Stored data
------------------------------------------------------------------------
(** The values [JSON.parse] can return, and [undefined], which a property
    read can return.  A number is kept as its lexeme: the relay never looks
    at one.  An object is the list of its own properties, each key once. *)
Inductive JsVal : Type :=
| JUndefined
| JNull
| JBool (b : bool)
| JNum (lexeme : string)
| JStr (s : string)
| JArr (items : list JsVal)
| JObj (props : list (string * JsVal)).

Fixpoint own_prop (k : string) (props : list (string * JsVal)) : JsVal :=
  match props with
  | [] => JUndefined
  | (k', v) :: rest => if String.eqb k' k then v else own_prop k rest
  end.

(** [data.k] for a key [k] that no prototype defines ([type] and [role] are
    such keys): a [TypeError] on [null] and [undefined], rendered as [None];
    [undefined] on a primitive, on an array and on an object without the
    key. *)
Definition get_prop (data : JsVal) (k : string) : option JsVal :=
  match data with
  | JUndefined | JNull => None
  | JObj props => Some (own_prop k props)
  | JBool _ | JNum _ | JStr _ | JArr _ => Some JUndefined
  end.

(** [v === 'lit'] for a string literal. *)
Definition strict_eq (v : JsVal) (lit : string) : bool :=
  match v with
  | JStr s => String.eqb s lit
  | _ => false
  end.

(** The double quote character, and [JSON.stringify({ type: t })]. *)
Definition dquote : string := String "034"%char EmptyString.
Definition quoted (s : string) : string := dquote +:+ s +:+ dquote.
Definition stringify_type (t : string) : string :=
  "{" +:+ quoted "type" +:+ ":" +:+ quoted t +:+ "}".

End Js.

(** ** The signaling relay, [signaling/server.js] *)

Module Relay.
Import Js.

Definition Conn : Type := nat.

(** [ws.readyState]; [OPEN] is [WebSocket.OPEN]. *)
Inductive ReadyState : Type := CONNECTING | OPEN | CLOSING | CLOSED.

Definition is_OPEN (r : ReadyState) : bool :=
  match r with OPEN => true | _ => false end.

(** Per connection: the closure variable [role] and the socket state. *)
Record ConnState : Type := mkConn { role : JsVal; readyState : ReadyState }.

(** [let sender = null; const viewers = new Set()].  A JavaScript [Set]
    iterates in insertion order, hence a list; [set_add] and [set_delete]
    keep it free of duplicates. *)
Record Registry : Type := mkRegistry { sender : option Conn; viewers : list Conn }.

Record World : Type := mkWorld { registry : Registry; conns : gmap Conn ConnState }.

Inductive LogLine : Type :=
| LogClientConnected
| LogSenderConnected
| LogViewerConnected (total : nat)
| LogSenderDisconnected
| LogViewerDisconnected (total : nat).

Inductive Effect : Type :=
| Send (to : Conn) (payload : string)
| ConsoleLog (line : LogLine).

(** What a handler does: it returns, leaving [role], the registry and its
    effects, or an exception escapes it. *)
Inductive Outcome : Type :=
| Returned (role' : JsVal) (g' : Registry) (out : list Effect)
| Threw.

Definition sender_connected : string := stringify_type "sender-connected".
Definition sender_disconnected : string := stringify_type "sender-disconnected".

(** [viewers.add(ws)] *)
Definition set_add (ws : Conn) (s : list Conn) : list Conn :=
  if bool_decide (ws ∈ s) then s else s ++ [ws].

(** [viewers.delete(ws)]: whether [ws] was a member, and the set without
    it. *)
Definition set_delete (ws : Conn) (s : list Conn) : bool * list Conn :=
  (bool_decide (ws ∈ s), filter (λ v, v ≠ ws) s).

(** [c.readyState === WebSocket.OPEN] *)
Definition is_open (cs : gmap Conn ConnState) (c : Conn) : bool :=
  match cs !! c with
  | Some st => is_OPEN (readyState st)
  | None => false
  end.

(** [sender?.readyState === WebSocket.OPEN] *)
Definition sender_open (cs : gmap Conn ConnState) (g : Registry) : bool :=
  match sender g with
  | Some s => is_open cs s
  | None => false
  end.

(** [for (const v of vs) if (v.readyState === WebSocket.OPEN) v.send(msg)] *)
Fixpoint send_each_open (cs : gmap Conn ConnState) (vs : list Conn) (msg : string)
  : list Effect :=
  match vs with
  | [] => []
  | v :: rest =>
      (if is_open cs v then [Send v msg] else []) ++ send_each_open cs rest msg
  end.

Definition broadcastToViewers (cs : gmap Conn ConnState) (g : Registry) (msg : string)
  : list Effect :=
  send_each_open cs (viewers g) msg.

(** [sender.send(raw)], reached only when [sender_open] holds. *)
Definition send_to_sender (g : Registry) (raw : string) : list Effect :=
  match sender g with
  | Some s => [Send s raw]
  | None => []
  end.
------------------------------------------------------------------------
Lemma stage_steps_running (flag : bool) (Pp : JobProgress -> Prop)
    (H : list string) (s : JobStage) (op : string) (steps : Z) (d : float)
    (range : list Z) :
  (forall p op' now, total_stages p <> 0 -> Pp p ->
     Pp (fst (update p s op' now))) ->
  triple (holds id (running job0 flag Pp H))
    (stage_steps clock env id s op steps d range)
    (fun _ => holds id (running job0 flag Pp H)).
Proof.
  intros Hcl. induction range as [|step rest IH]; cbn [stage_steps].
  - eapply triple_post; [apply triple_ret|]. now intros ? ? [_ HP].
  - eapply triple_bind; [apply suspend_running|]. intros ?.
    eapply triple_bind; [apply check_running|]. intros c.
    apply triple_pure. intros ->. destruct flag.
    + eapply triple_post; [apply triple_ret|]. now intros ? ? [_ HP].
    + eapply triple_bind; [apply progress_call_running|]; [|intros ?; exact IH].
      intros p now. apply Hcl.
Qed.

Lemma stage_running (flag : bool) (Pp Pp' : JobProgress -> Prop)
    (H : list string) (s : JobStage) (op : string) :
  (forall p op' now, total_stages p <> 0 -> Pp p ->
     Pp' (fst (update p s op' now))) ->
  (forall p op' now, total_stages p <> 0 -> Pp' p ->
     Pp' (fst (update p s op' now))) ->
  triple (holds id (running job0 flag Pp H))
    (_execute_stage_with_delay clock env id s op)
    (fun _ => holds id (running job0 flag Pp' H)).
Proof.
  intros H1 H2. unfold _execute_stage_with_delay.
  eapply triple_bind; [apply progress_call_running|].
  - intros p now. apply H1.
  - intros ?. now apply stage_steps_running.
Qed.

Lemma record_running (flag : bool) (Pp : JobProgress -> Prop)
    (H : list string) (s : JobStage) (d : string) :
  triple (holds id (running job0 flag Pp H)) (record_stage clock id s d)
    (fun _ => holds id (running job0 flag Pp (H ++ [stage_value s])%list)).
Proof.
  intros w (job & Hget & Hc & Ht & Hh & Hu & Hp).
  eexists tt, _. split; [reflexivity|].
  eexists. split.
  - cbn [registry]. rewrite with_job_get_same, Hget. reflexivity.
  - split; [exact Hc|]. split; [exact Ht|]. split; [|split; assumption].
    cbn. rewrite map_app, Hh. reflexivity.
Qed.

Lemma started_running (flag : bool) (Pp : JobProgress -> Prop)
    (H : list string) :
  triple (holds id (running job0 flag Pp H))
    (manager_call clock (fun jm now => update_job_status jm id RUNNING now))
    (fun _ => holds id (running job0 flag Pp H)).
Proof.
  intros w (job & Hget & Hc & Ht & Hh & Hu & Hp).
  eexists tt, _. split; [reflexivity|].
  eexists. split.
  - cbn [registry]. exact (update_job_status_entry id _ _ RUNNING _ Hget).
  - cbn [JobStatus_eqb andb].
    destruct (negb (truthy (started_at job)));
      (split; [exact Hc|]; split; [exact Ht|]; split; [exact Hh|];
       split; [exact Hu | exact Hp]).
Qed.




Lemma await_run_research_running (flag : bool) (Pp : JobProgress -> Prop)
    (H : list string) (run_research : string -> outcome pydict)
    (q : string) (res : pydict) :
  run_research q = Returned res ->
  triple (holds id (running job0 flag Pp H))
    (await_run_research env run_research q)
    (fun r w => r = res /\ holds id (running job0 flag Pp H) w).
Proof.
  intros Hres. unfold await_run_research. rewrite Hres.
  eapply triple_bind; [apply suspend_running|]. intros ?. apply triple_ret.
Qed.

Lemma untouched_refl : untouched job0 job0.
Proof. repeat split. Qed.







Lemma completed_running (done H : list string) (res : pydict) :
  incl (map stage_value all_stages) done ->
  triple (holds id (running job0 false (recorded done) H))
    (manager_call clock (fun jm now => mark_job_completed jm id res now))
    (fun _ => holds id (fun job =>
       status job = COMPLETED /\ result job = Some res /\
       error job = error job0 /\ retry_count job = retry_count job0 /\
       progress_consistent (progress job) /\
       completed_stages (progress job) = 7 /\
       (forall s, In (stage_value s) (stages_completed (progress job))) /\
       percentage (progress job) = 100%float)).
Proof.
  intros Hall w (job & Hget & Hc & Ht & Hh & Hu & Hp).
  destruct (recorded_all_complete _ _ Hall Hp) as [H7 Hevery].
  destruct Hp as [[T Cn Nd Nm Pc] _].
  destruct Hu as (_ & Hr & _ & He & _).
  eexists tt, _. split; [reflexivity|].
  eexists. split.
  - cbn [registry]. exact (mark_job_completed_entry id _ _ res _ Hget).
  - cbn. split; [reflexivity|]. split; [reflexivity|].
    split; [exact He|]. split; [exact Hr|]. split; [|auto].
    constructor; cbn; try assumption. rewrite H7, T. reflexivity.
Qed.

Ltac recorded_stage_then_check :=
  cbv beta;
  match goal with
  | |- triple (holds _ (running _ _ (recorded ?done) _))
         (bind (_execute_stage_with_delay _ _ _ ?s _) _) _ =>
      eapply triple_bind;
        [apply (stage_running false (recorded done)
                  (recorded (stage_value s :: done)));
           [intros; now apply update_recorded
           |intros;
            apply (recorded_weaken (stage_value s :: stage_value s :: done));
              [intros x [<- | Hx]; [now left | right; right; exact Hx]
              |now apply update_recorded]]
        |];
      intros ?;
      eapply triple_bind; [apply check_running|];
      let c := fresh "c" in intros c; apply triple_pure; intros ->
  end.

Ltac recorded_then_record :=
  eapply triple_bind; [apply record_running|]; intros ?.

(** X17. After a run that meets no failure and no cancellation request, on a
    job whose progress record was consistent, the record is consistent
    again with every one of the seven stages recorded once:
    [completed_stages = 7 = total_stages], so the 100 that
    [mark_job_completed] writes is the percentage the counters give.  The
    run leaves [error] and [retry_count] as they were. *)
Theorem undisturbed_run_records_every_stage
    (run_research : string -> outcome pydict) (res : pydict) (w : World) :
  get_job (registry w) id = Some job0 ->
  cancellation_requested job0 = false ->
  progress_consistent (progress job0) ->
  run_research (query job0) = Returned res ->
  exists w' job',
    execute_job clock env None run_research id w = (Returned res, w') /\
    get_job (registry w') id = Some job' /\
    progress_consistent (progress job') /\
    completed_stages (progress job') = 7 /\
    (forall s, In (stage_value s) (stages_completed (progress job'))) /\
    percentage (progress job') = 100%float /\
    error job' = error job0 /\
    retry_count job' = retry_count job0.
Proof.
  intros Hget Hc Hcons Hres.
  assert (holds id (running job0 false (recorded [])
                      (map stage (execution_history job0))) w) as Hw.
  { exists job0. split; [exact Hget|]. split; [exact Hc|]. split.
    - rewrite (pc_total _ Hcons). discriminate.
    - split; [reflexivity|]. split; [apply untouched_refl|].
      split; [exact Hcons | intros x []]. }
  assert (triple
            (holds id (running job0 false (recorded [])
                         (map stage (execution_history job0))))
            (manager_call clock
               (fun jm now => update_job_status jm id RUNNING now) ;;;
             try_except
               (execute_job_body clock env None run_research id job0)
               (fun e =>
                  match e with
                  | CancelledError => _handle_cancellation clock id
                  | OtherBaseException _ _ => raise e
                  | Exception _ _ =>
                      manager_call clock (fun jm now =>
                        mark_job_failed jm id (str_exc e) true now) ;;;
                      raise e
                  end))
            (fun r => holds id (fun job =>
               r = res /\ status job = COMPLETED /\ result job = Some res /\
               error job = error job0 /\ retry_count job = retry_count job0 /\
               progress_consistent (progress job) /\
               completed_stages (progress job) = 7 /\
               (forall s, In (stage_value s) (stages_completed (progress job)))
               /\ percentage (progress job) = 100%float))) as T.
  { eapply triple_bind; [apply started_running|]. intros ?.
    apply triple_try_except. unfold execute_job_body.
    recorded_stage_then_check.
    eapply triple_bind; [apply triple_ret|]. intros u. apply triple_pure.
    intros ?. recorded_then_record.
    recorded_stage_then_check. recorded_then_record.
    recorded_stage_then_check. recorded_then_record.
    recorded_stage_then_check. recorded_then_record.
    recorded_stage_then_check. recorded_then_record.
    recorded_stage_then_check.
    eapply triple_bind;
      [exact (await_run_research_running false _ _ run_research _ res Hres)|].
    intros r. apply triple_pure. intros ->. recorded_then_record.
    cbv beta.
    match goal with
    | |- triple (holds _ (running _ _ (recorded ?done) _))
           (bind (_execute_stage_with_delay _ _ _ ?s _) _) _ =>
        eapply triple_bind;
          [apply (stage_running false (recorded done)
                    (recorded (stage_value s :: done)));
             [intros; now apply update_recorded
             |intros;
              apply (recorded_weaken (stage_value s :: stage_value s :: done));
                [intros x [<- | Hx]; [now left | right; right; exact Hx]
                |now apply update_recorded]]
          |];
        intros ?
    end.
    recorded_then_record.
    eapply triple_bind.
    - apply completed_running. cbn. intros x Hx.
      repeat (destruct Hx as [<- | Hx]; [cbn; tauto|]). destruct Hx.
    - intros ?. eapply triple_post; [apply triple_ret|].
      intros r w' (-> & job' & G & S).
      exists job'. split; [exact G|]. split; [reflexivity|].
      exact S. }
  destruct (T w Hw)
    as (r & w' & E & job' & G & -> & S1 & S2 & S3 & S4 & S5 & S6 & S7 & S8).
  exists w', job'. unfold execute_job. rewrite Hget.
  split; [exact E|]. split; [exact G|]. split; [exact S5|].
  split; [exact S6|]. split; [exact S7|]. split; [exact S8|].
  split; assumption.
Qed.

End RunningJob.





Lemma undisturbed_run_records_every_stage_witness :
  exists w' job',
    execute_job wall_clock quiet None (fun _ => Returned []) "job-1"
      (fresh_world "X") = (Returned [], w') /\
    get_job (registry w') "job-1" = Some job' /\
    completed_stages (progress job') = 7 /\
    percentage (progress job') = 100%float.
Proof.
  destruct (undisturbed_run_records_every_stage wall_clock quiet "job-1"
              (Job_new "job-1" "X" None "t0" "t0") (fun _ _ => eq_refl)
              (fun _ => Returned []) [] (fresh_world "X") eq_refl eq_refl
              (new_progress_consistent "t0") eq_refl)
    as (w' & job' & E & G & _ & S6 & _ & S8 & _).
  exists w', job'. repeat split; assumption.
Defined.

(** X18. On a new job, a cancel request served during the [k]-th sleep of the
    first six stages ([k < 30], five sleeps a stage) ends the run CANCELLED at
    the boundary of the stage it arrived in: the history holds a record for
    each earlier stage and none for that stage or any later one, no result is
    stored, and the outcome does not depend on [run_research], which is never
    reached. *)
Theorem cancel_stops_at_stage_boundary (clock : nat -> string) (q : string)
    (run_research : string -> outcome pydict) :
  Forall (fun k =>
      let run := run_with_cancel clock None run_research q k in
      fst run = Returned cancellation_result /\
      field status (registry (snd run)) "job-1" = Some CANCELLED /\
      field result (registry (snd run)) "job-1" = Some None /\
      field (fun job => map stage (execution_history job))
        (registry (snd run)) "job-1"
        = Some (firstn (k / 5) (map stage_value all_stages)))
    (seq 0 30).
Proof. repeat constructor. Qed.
------------------------------------------------------------------------
**What is needed**
Pull every line holding "repeat" out of the records.

**Task response**
Proof. repeat split. Qed.
      repeat (destruct Hx as [<- | Hx]; [cbn; tauto|]). destruct Hx.
  exists w', job'. repeat split; assumption.
Proof. repeat constructor. Qed.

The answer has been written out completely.